A population genetic study of the eusocial naked mole-rat (Heterocephalus glaber)

The existence of eusocial species is perplexing from an evolutionary perspective because of the large proportion of a population's members that never or rarely have the opportunity to breed, but rather spend their lifetimes in their natal social group as helpers. This behavior has been thought to evolve as a result of kin selection in which genes of non-breeding helpers are indirectly passed on through the reproduction of the breeding relatives they help. The effectiveness of kin selection is dependent on the average within-group relatedness. We studied the eusocial naked mole-rat, Heterocephalus glaber, to better understand the role that average within-group relatedness may have in maintaining eusociality. This is an ideal study species because, (1) it is a diploid system and therefore, does not have the haplodiploid condition of hymenopterans that may have predisposed them to evolving eusociality and (2) it belongs to a socially diverse family that is well suited for comparative studies.

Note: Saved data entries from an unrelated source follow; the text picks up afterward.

(** C10. A [begin] or an [update] that throws has changed nothing: the
    store after the call is the store before it, slot and call log included;
    and the error is the one of the failed precondition. *)
Theorem throwing_calls_change_nothing :
  (forall (st st' : Store) (s : BaseSession) (e : Exception),
      begin s st = (Throw e, st') ->
      st' = st /\ e = DoubleBeginError /\ phase st = Active)
  /\ (forall (st st' : Store) (args : UpdateArgs) (e : Exception),
      update args st = (Throw e, st') ->
      st' = st /\ e = NoActiveSessionError /\ phase st = Idle).
Proof.
  split.
  - intros st st' s e. run_method.
    destruct (current (this st)); cbn; intros H; inversion H; auto.
  - intros st st' args e. run_method.
    destruct (current (this st)); cbn; intros H; inversion H; auto.
Qed.

(** ** The scenario begin, update, update, complete *)

(** C3. On a fresh manager, [begin s; update a; update b; complete c] makes
    these calls, in this order: notifier, [s.update a], notifier,
    [s.update b], notifier, [s.complete c].  So the notifier has fired three
    times when [complete] starts and not again after, [s.complete] runs once,
    the manager ends idle, and the manager's [complete] returns what
    [s.complete c] returned on the data as the updates left it. *)
Theorem scenario_begin_update_update_complete :
  forall (notify : World -> World) (w0 : World) (s : BaseSession)
         (a b : UpdateArgs) (c : CompleteArgs),
    let w1 := notify w0 in
    let w2 := notify (session_update s a w1) in
    let w3 := notify (session_update s b w2) in
    let before :=
      snd ((begin s ;;; update a ;;; update b) (fresh notify w0)) in
    let whole :=
      (begin s ;;; update a ;;; update b ;;; complete c) (fresh notify w0) in
    calls before
      = [NotifyCall; UpdateCall s a; NotifyCall; UpdateCall s b; NotifyCall]
    /\ count is_notify (calls before) = 3
    /\ world before = w3
    /\ whole = complete c before
    /\ calls (snd whole) = calls before ++ [CompleteCall s c]
    /\ count is_notify (calls (snd whole)) = 3
    /\ count is_complete (calls (snd whole)) = 1
    /\ phase (snd whole) = Idle
    /\ fst (isInSession (snd whole)) = Normal false
    /\ fst whole = Normal (fst (session_complete s c w3)).
Proof.
  intros. subst before whole w3 w2 w1. cbv -[session_update session_complete].
  repeat split.
Qed.

(** ** Sequences of calls *)

Lemma isInSession_reads (st : Store) :
  isInSession st = (Normal (truthy (current (this st))), st).
Proof. run_method. now destruct (current (this st)). Qed.

(** What one call does to the slot, told from the record of the call. *)
Lemma exec_slot (op : Op) (st : Store) :
  truthy (current (this (snd (exec op st))))
  = if terminal (op, fst (exec op st)) then is_begin op
    else truthy (current (this st)).
Proof.
  destruct st as [[cur notify] w log]. destruct op, cur; reflexivity.
Qed.

Lemma most_recent_terminal_cons (e : Op * bool) (h : list (Op * bool)) :
  most_recent_terminal (e :: h)
  = match most_recent_terminal h with
    | Some op => Some op
    | None => if terminal e then Some (fst e) else None
    end.
Proof.
  unfold most_recent_terminal. cbn [filter].
  destruct (terminal e); [cbn [rev] |];
    destruct (rev (filter terminal h)); reflexivity.
Qed.

Lemma run_slot (ops : list Op) :
  forall st : Store,
    truthy (current (this (snd (run ops st))))
    = match most_recent_terminal (fst (run ops st)) with
      | Some op => is_begin op
      | None => truthy (current (this st))
      end.
Proof.
  induction ops as [| op rest IH]; intros st; [reflexivity |].
  cbn [run fst snd]. rewrite most_recent_terminal_cons, IH.
  destruct (most_recent_terminal (fst (run rest (snd (exec op st))))).
  - reflexivity.
  - rewrite exec_slot. now destruct (terminal (op, fst (exec op st))).
Qed.

(** No terminal record at all means no session-ending call at all. *)
Lemma most_recent_terminal_none (h : list (Op * bool)) :
  most_recent_terminal h = None ->
  Forall (fun e => ends_session (fst e) = false) h.
Proof.
  induction h as [| e h IH]; [constructor |].
  rewrite most_recent_terminal_cons.
  destruct (most_recent_terminal h); [discriminate |].
  destruct e as [[] ok]; cbn; try discriminate; intros; auto.
Qed.

(** Past the last session-ending call, the most recent terminal record, if
    there is one, is a [begin]. *)
Lemma most_recent_terminal_no_end (h : list (Op * bool)) :
  Forall (fun e => ends_session (fst e) = false) h ->
  forall op, most_recent_terminal h = Some op -> is_begin op = true.
Proof.
  induction 1 as [| e h He Hh IH]; intros op; [discriminate |].
  rewrite most_recent_terminal_cons.
  destruct (most_recent_terminal h) as [op' |].
  - intros [= <-]. now apply IH.
  - destruct e as [[] ok]; cbn in *; try discriminate;
      destruct ok; intros [= <-]; reflexivity.
Qed.

Lemma begun_not_ended_iff (h : list (Op * bool)) :
  begun_not_ended h <-> exists s, most_recent_terminal h = Some (Begin s).
Proof.
  induction h as [| e h IH].
  - split.
    + intros (pre & s & post & Heq & _). now destruct pre.
    + intros [s Hs]. discriminate.
  - rewrite most_recent_terminal_cons. split.
    + intros (pre & s & post & Heq & Hpost).
      destruct pre as [| e' pre]; cbn in Heq; injection Heq as -> ->.
      * pose proof (most_recent_terminal_no_end Hpost) as Hb.
        destruct (most_recent_terminal post) as [op |]; cbn; eauto.
        specialize (Hb op eq_refl). destruct op; try discriminate. eauto.
      * destruct IH as [IH _].
        destruct IH as [s' Hs']; [now exists pre, s, post |].
        rewrite Hs'. eauto.
    + destruct (most_recent_terminal h) as [op |] eqn:Hm.
      * intros [s [= ->]]. destruct IH as [_ IH].
        destruct IH as (pre & s' & post & -> & Hpost); eauto.
        now exists (e :: pre), s', post.
      * destruct e as [[] ok]; cbn; try (intros [s Hs]; discriminate).
        destruct ok; intros [s' Hs]; [| discriminate].
        exists [], session, h. split; [reflexivity |].
        now apply most_recent_terminal_none.
Qed.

To obtain a generalizeable estimate of average within-group relatedness, we had to take into account environmental and historical influences that could bias the estimate. For example, rivers were correlated to fragmentation patterns in the population structure and are thus likely to be dispersal barriers for this species. Mostly our estimates of average within colony relatedness values were not significantly different than the 0.5 level of relatedness expected for siblings from randomly mated parents, although values ranged with geographic scale and sample size. Moreover, they were often significantly lower than a previous estimate that had not similarly accounted for these sources of bias. Our analysis of F-statistics indicated this species has an avoidance of inbreeding system of mating, which contradicts previous notions of an inbreeding system. In addition to our population genetic study, we developed a program that runs in ESRI ArcGIS and can generate a surface of FST values using a moving window analysis. These F ST surface maps can be used to visualize genetic data to inform the grouping of populations according to more homogenous genetic units and provide a means of formulating hypotheses as to the likely causes of genetic discontinuities by overlaying geographical features.